According to Aulen, Martin Luther, following the New Testament and the Church Fathers, espoused the patristic, or “classical,” view. The central thought of this view is that the satisfaction, or Atonement, was made by God and not merely to God, and that it consisted primarily in Christ’s conquest of man’s spiritual enemies: Satan, sin, death and hell. In Christ Jesus, God has proved himself the triumphant Victor over these powerful enemies, from which sinful man was freed through the death of his incarnate Son.
Aulen admits that Luther uses certain typical phrases of the Latin, or Anselmic type, especially merit and satisfaction, though in a quite new and different sense. But the use of these terms, he contends, has led to confusion, in particular to the complete misapprehension that Luther’s teaching of the Atonement belongs to the Latin type (Christus Victor, American ed., pp. 101–122).

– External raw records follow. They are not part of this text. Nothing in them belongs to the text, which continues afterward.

Lemma sounds_ok_switch m config d opened :
  sounds_ok m -> sounds_ok (AudioManager.switch_playback_device m config d opened).2.
Proof.
  intros [A1 A2 A3 A4 A5]. unfold AudioManager.switch_playback_device.
  destruct (bool_decide (d = Speaker) && negb (speaker_enabled config)); [by split|].
  destruct (AudioManager.create_playback_stream _ _ _ _ _) as [[[next st] ids]|] eqn:E; [|by split].
  apply create_ok in E as (Hst & Hle & Hall & Hnew). destruct d; split; cbn.
  - done.
  - intros t. by apply Hall.
  - unfold speaker_ok in *. cbn. destruct (speaker m); [|done].
    destruct A3; split; [by eapply stream_ok_later|done].
  - intros id Hid. specialize (A4 id Hid). lia.
  - intros t id Hid Hc. specialize (A4 id Hc). specialize (Hnew t id Hid). lia.
  - by eapply stream_ok_later.
  - done.
  - unfold speaker_ok. cbn. by split.
  - intros id Hid. specialize (A4 id Hid). lia.
  - done.
Qed.

Lemma sounds_ok_attach_call m source :
  sounds_ok m -> sounds_ok (AudioManager.attach_call_output m source).2.
Proof.
  intros [A1 A2 A3 A4 A5]. destruct source as [source|]; [|by split]. split; cbn.
  - apply stream_ok_push; [|cbn; lia]. eapply stream_ok_later; [|done]. lia.
  - done.
  - unfold speaker_ok in *. cbn. destruct (speaker m); [|done].
    destruct A3; split; [|done]. eapply stream_ok_later; [|done]. lia.
  - intros id [->%elem_of_singleton|Hid]%elem_of_union; [lia|]. specialize (A4 id Hid). lia.
  - intros t id Hid [->%elem_of_singleton|Hc]%elem_of_union; [|by eapply A5].
    pose proof (so_names _ _ _ A1 t _ Hid). lia.
Qed.

(** A source that is no named sound is taken away. *)
Definition foreign (m : Manager) (id : AudioSourceId) : Prop :=
  forall t, output_source_ids m !! t <> Some id /\ speaker_source_ids m !! t <> Some id.

Lemma sounds_ok_detach m id : sounds_ok m -> foreign m id -> sounds_ok (AudioManager.detach_call_output m id).
Proof.
  intros [A1 A2 A3 A4 A5] Hf. split; cbn; try done.
  - apply stream_ok_push; [done|]. intros t. by apply Hf.
  - intros id' Hid. apply A4. set_solver.
  - intros t id' Hid Hc. apply (A5 t id' Hid). set_solver.
Qed.
Lemma sounds_ok_step (m : Manager) op : sounds_ok m -> op_ok m op -> sounds_ok (audio_step m op).
Proof.
  intros Hm Hop.
  assert (forall d (f : PlaybackStream S Volume -> PlaybackStream S Volume),
    (forall st, same_sources st (f st)) -> sounds_ok (AudioManager.on_stream m d f)) as Hcalm
    by (intros d f Hf; by eapply same_sounds_ok, same_on_stream).
  assert (forall t (f : PlaybackStream S Volume -> AudioSourceId -> PlaybackStream S Volume),
    (forall st id, same_sources st (f st id)) -> sounds_ok (AudioManager.playing m t f)) as Hplay
    by (intros t f Hf; by eapply same_sounds_ok, same_playing).
  assert (forall i users, sounds_ok (AudioManager.with_input m i users)) as Hin
    by (intros i users; by eapply same_sounds_ok, same_input).
  assert (sounds_ok (AudioManager.detach_input_device m)) as Hdetach
    by by eapply same_sounds_ok, same_detach.
  destruct op; cbn [audio_step].
  - apply Hcalm. intros st. apply callback_same.
  - by apply sounds_ok_switch.
  - unfold AudioManager.handle_playback_stream_error. destruct (negb ready); [done|].
    destruct (cooling && negb changed); [done|].
    pose proof (sounds_ok_switch m config d opened Hm) as H1.
    by destruct (AudioManager.switch_playback_device _ _ _ _).
  - by apply sounds_ok_set_device.
  - eapply same_sounds_ok; [exact Hm|]. destruct t; cbn [AudioManager.audio_set_volume snd].
    + unfold AudioManager.set_input_volume. destruct (input m); [apply same_input|reflexivity].
    + etrans; [apply same_call_volumes|apply same_set_volumes].
    + apply same_set_volumes.
    + apply same_set_volumes.
  - unfold AudioManager.audio_set_ring_sound, AudioManager.set_ring_sound.
    pose proof (sounds_ok_replace_all m clip [(source_type_from t, AudioConfig.ring_sound_loop_pause config t);
      (oneshot_source_type t, None)] (chime_volume config)) as H1.
    destruct (AudioManager.replace_ring_sources _ _ _ _) as [[|] m1]; cbn in H1 |- *.
    + assert (sounds_ok m1) as [A1 A2 A3 A4 A5].
      { apply H1; [|done]. by destruct t; repeat constructor; apply (bool_decide_unpack _). }
      eapply same_sounds_ok; [|apply same_playing; intros st id; by apply push_neutral]. by split.
    + apply H1; [|done]. by destruct t; repeat constructor; apply (bool_decide_unpack _).
  - unfold AudioManager.set_ring_sound_loop. destruct (ring_clips m !! t); [|done].
    apply sounds_ok_replace_all; [|done]. by destruct t; repeat constructor; apply (bool_decide_unpack _).
  - apply Hplay. intros st id. by apply push_neutral.
  - apply Hplay. intros st id. by apply push_neutral.
  - apply Hplay. intros st id. by apply push_neutral.
  - by apply sounds_ok_attach_call.
  - by apply sounds_ok_detach.
  - by apply sounds_ok_detach_all.
  - unfold AudioManager.add_audio_source.
    destruct (source_fn _ _) as [source|]; [|done]. cbn [PlaybackStream.add_audio_source snd].
    set (d' := AudioManager.get_stream_for_playback m d).
    assert (AudioManager.on_stream (AudioManager.with_next m (next_source_id m + 1)%N) d'
      (λ _, PlaybackStream.push (AudioManager.stream_on m d) (AddSource (next_source_id m) source)) =
      AudioManager.on_stream (AudioManager.with_next m (next_source_id m + 1)%N) d'
        (λ st, PlaybackStream.push st (AddSource (next_source_id m) source))) as E.
    { subst d'. unfold AudioManager.stream_on, AudioManager.get_stream_for_playback, AudioManager.on_stream.
      destruct d, (speaker m) eqn:Es; cbn; rewrite ?Es; done. }
    rewrite E. apply sounds_ok_on_stream; [done|lia|]. intros st ids Hst _.
    apply stream_ok_push; [done|]. lia.
  - apply Hcalm. intros st. by apply push_neutral.
  - apply Hcalm. intros st. by apply push_neutral.
  - apply Hcalm. intros st. by apply push_neutral.
  - apply Hcalm. intros st. by apply push_neutral.
  - apply (sounds_ok_pushed m _ (RemoveSource id)); [done|by intros ? [= <-]|done].
  - unfold AudioManager.attach_input_device. destruct (input m) as [i|].
    + destruct (is_level_meter i); cbn [negb]; [destruct opened; cbn; [|apply Hin]|apply Hin].
      eapply same_sounds_ok; [apply (Hin None 0%N)|apply same_input].
    + destruct opened; [apply Hin|done].
  - unfold AudioManager.receiver_dropped. destruct (input m); [apply Hin|done].
  - unfold AudioManager.set_input_muted. destruct (input m); [apply Hin|done].
  - done.
  - unfold AudioManager.handle_capture_error, AudioManager.discard_input_device. cbn.
    destruct (input m) as [i|]; [|done]. destruct (negb (is_level_meter i)); [apply Hin|done].
  - unfold AudioManager.handle_level_meter_error. destruct (cooling && negb changed); [done|].
    pose proof (same_attach_meter m config opened) as Hs.
    destruct (AudioManager.attach_input_level_meter _ _ _) as [[|] m1]; cbn in Hs |- *.
    + exact (same_sounds_ok m m1 Hm Hs).
    + eapply same_sounds_ok; [|apply same_detach]. exact (same_sounds_ok m m1 Hm Hs).
  - unfold AudioManager.audio_start_input_level_meter.
    destruct (AudioManager.is_input_device_attached m).
    + cbn. destruct (AudioManager.is_input_level_meter_attached m); [apply Hin|done].
    + pose proof (same_attach_meter m config opened) as Hs.
      destruct (AudioManager.attach_input_level_meter _ _ _) as [[|] m1]; cbn in Hs |- *.
      * eapply same_sounds_ok; [|apply same_input]. exact (same_sounds_ok m m1 Hm Hs).
      * exact (same_sounds_ok m m1 Hm Hs).
  - unfold AudioManager.audio_stop_input_level_meter.
    destruct (AudioManager.is_input_level_meter_attached m); [|done]. cbn.
    destruct (_ =? 0)%N; cbn; [eapply same_sounds_ok; [|apply same_detach]|]; apply Hin.
Qed.
(** [ws_tx.send], which can fail *)
Definition written (c : Conn) (ok : bool) (msg : ServerMessage J) : Conn :=
  if ok
  then mkConn (subscribed_events c) (level_meter_user c) (forwarding c) (events c) (replies c) (sent c ++ [msg])
  else stopped c.

Definition wanted (c : Conn) (msg : ServerMessage J) : bool :=
  match msg with Event name _ => bool_decide (name ∈ subscribed_events c) | _ => true end.

(** One round of the forwarder's loop: the shutdown comes before the events, and the
    events before the replies. *)
Definition forward_turn (shut_down ok : bool) (c : Conn) : Conn :=
  if negb (forwarding c) then c
  else if shut_down then stopped c
  else
    match events c, replies c with
    | msg :: queue, _ =>
      let c' := mkConn (subscribed_events c) (level_meter_user c) true queue (replies c) (sent c) in
      if wanted c msg then written c' ok msg else c'
    | [], msg :: queue =>
      written (mkConn (subscribed_events c) (level_meter_user c) true [] queue (sent c)) ok msg
    | [], [] => c
    end.

(** What the socket brings: a text that is a message of the protocol, or one that is
    not, of which the identifier of the invocation may be readable, or a frame *)
Inductive Incoming :=
| Text (msg : ClientMessage J) (timed_out : bool) (opened : Result () string)
| Unparsed (invoke_id : option string)
| WsPinged (data : list Byte.byte)
| OtherFrame
| WsClosed.

Definition meter_slot (c : RemoteCommand) (r : DispatchResult) (held : bool) : bool :=
  match r with
  | Err _ => held
  | Ok value =>
    match c with
    | AudioStartInputLevelMeter => held || default false (meter_of value)
    | AudioStopInputLevelMeter => false
    | _ => held
    end
  end.

(** A turn of the reader's loop; it ends with [false]. *)
Definition read_turn (msg : Incoming) (c : Conn) (d : Desk) : bool * Conn * Emitted * Desk :=
  match msg with
  | Text (Subscribe event) _ _ => (true, with_subscribed c ({[event]} ∪ subscribed_events c), [], d)
  | Text (Unsubscribe event) _ _ => (true, with_subscribed c (subscribed_events c ∖ {[event]}), [], d)
  | Text Ping _ _ => (true, reply c Pong, [], d)
  | Text (Invoke id cmd args) timed_out opened =>
    match timed_dispatch timed_out opened cmd args d with
    | None => (false, c, [], d)
    | Some (r, emitted, d) =>
      (true, reply (with_meter_user c (meter_slot cmd r (level_meter_user c))) (with_id r id), emitted, d)
    end
  | Unparsed (Some id) => (true, reply c (ServerMessage.err id Problem.invalid_message), [], d)
  | Unparsed None | OtherFrame => (true, c, [], d)
  | WsPinged data => (true, reply c (WsPong data), [], d)
  | WsClosed => (false, c, [], d)
  end.

(** The end of a connection *)
Definition release (c : Conn) (d : Desk) : Emitted * Desk :=
  if level_meter_user c then
    let (effects, m) := AudioManager.audio_stop_input_level_meter (manager d) in
    (meter_events effects, with_manager d m)
  else ([], d).

(** ** The server *)

(** A server that was started: [listening_to] while its forwarders of the desktop's
    events are registered *)
Record Generation := mkGeneration {
  cancelled : bool;
  listening_to : bool;
  client_count : N;
  conns : gmap N Conn
}.

(** [counted]: whose count the handle reads *)
Record RemoteServer := mkRemoteServer {
  shutdown : option N;
  counted : N;
  generations : gmap N Generation;
  next_generation : N
}.

Definition Remote : Type := RemoteServer * Desk.

(** The counter wraps. *)
Definition fetch_add (n : N) : N := ((n + 1) mod 2 ^ 64)%N.
Definition fetch_sub (n : N) : N := ((n + (2 ^ 64 - 1)) mod 2 ^ 64)%N.

Definition with_conns (g : Generation) (cs : gmap N Conn) : Generation :=
  mkGeneration (cancelled g) (listening_to g) (client_count g) cs.

Definition with_generation (s : RemoteServer) (n : N) (f : Generation -> Generation) : RemoteServer :=
  mkRemoteServer (shutdown s) (counted s) (alter f n (generations s)) (next_generation s).

(** Before any start the handle's count belongs to no server. *)
Definition new : RemoteServer :=
  mkRemoteServer None 0 {[0%N := mkGeneration true false 0 ∅]} 1.

(** An event of the desktop reaches every connection of the servers that listen. *)
Definition emit (s : RemoteServer) (event : RemoteEvent * J) : RemoteServer :=
  mkRemoteServer (shutdown s) (counted s)
    ((λ g, if listening_to g
           then with_conns g ((λ c, hear c (Event event.1 event.2)) <$> conns g) else g) <$> generations s)
    (next_generation s).

Definition emit_all (s : RemoteServer) (emitted : Emitted) : RemoteServer := foldl emit s emitted.

Definition is_listening (s : RemoteServer) : bool :=
  match shutdown s with
  | Some n => match generations s !! n with Some g => negb (cancelled g) | None => false end
  | None => false
  end.

Definition connected_clients (s : RemoteServer) : N :=
  match generations s !! counted s with Some g => client_count g | None => 0%N end.

Definition status (s : RemoteServer) : bool * N := (is_listening s, connected_clients s).

Definition emit_status (s : RemoteServer) : RemoteServer :=
  emit s (Ev_RemoteStatus, status_json (status s).1 (status s).2).

(** The status that a connection's server emits *)
Definition emit_client_status (s : RemoteServer) (n : N) : RemoteServer :=
  match generations s !! n with
  | Some g => emit s (Ev_RemoteStatus, status_json true (client_count g))
  | None => s
  end.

Aulen states, in criticizing the view of Anselm of Canterbury, pre-eminent champion of the Latin type of the Atonement, that Anselm, in presenting Christ’s Atonement in his work Cur Deus Homo, starts from the idea of penance, and not from that of agape, or divine love. He concedes that Anselm presents the Atonement, in a sense, as God’s work, since he is the sovereign Author of the plan of redemption. However, according to Aulen, Anselm holds that the actual offering of the satisfaction was made by Christ as man, or from man’s side. In Anselm’s view, therefore, the connection between the Incarnation and the Atonement is not nearly so plain as in the Church Fathers. On the other hand, the order of divine justice is rigidly maintained so that the doctrine becomes juridical (op. cit., pp. 81–100).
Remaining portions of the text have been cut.